## Brief
With the records as your source, report how many lines contain "Some". Add no other words.

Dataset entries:
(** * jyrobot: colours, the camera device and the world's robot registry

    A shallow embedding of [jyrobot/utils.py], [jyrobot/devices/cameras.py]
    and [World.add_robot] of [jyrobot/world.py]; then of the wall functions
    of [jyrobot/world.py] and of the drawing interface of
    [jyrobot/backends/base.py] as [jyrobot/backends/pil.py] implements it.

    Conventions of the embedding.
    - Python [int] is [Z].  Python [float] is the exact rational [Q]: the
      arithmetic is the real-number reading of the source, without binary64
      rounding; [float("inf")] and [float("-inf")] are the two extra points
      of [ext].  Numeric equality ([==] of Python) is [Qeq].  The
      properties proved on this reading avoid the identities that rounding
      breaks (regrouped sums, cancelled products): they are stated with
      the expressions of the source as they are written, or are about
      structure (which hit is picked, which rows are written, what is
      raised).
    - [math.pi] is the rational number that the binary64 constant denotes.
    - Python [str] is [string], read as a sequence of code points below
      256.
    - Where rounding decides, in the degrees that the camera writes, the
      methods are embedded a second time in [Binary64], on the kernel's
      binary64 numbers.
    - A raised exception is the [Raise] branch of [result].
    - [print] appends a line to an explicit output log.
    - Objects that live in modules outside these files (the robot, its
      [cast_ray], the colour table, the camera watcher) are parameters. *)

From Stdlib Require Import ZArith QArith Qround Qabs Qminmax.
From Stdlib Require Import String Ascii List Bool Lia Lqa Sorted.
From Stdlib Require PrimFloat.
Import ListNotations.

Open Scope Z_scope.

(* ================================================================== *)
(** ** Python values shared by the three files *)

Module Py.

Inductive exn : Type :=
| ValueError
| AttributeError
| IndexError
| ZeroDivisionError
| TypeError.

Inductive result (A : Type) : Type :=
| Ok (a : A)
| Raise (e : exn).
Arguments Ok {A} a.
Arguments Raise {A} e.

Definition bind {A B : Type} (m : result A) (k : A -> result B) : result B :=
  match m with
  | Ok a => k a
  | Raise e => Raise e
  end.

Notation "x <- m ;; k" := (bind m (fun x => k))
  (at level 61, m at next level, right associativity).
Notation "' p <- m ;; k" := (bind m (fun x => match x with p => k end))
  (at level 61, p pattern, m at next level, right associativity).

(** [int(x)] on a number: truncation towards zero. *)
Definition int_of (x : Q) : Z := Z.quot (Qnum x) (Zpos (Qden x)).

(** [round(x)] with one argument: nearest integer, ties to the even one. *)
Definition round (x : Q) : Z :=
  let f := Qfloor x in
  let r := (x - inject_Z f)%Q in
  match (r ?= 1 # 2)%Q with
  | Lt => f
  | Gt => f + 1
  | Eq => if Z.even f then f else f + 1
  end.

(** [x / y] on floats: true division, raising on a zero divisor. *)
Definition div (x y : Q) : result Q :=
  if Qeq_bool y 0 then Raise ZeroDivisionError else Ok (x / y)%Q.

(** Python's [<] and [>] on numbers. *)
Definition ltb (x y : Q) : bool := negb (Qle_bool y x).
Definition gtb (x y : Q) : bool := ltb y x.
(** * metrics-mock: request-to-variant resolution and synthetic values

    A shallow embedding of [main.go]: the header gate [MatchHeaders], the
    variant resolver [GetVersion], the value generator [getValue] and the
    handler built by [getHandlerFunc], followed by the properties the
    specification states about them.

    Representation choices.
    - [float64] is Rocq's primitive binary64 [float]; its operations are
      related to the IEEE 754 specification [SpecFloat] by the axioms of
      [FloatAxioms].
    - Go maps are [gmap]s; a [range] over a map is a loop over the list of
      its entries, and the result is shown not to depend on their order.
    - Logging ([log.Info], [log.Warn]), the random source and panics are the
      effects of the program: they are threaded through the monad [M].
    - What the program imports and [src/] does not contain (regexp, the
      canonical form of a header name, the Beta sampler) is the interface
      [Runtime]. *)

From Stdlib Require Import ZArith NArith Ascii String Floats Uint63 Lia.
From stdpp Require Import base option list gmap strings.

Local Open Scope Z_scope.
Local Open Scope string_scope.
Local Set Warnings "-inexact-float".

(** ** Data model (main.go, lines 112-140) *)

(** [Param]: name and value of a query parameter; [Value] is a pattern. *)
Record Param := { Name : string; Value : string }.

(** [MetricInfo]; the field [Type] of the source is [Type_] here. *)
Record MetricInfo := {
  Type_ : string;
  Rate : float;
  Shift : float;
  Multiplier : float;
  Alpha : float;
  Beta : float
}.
...
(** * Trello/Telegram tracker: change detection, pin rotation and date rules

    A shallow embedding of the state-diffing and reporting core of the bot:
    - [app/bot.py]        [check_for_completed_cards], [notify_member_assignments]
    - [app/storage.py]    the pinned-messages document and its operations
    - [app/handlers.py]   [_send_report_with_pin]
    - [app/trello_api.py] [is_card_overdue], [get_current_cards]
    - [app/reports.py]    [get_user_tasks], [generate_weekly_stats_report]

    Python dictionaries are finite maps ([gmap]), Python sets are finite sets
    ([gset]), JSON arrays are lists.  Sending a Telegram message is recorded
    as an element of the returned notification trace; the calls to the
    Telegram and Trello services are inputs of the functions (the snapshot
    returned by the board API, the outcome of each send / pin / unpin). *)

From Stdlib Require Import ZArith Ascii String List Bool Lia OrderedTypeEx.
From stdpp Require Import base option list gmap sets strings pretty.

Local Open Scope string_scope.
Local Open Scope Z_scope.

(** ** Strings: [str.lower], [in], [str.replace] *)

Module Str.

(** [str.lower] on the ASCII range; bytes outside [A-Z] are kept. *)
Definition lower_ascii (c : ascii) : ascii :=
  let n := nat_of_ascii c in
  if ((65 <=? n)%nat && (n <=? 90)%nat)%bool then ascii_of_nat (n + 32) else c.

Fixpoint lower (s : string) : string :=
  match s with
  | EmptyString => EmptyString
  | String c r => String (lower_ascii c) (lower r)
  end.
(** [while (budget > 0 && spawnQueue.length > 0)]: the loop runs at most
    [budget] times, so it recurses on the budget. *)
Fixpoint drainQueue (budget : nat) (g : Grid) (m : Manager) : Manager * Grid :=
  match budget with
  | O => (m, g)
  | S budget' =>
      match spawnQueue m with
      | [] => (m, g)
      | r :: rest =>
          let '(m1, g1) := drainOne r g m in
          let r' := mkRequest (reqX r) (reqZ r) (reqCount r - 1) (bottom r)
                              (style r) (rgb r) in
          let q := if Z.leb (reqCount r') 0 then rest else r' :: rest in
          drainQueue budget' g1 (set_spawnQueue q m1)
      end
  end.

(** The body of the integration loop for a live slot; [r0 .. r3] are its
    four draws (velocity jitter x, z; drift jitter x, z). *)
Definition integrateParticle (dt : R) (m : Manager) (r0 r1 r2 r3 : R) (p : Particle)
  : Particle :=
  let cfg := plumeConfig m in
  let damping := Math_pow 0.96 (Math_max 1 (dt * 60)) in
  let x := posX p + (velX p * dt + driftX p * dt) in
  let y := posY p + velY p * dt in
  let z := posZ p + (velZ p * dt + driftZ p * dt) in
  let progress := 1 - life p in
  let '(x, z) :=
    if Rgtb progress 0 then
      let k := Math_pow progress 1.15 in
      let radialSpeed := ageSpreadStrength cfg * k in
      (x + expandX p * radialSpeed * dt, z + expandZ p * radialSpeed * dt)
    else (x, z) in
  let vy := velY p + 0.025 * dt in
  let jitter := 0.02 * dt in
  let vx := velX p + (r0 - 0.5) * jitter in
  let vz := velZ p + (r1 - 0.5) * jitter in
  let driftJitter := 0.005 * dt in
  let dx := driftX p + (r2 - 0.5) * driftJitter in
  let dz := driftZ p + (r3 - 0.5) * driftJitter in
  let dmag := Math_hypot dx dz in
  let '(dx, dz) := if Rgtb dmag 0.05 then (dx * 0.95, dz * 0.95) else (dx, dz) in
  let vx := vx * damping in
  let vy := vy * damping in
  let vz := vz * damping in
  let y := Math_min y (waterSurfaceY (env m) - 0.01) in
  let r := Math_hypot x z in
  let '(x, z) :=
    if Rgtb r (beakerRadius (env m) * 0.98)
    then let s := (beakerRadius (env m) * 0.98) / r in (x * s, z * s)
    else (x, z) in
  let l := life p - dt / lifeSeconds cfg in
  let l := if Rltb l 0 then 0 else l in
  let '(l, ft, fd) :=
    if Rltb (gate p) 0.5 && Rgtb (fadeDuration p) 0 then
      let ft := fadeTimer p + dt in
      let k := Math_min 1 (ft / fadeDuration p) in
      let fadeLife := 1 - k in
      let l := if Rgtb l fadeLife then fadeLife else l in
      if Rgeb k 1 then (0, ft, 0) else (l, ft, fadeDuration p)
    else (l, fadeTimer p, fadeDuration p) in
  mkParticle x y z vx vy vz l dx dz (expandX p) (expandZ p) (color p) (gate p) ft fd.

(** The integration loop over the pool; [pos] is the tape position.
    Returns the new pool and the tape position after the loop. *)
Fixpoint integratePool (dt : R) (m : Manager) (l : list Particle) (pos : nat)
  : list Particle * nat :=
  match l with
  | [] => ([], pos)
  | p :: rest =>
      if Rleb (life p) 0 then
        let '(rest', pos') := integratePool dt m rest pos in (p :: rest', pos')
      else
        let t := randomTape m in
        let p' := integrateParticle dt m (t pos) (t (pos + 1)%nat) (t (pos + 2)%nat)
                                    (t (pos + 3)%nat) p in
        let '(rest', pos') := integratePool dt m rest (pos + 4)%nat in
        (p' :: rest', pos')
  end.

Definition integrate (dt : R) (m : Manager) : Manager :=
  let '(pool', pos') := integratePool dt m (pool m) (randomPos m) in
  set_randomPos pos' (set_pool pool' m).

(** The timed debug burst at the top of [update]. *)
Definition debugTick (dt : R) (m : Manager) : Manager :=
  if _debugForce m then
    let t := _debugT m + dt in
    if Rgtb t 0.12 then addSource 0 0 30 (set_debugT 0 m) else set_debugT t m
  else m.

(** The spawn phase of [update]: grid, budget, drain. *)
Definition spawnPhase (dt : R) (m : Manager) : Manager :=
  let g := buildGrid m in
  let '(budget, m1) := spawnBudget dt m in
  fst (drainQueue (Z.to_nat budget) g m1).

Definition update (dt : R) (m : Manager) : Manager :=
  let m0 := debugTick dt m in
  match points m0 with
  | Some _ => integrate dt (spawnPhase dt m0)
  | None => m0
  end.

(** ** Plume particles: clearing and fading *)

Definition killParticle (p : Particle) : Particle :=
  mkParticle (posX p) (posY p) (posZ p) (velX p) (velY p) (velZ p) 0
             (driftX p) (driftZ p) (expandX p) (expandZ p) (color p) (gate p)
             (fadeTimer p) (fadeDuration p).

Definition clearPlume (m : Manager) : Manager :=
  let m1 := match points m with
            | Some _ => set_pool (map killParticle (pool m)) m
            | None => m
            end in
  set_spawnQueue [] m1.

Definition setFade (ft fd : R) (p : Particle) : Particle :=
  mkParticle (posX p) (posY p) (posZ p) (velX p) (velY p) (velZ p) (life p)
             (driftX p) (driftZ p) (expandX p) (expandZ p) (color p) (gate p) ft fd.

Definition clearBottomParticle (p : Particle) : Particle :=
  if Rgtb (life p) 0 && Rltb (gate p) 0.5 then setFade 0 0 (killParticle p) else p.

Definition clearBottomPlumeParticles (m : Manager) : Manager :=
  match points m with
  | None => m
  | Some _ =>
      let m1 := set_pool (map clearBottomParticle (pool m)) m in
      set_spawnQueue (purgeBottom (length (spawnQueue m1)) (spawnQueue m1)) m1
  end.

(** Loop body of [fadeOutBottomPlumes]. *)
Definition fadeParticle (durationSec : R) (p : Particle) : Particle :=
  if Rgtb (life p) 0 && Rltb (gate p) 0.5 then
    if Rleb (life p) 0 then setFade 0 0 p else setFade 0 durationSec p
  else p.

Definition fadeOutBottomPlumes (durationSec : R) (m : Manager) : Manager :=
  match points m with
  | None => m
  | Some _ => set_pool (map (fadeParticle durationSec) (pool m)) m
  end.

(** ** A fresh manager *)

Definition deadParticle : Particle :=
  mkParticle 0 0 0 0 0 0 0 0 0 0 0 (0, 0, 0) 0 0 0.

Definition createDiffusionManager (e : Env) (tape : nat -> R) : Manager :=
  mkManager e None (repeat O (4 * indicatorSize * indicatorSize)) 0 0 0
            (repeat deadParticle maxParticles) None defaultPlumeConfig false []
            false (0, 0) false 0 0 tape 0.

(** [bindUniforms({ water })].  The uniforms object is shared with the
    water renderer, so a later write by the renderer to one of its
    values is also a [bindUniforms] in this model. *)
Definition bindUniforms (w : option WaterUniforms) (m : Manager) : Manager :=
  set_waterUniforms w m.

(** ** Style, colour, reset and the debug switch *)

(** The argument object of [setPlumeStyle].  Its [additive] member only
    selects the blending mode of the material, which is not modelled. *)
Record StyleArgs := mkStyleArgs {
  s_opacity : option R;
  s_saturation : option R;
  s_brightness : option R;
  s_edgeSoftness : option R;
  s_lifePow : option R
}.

## Exercise result
4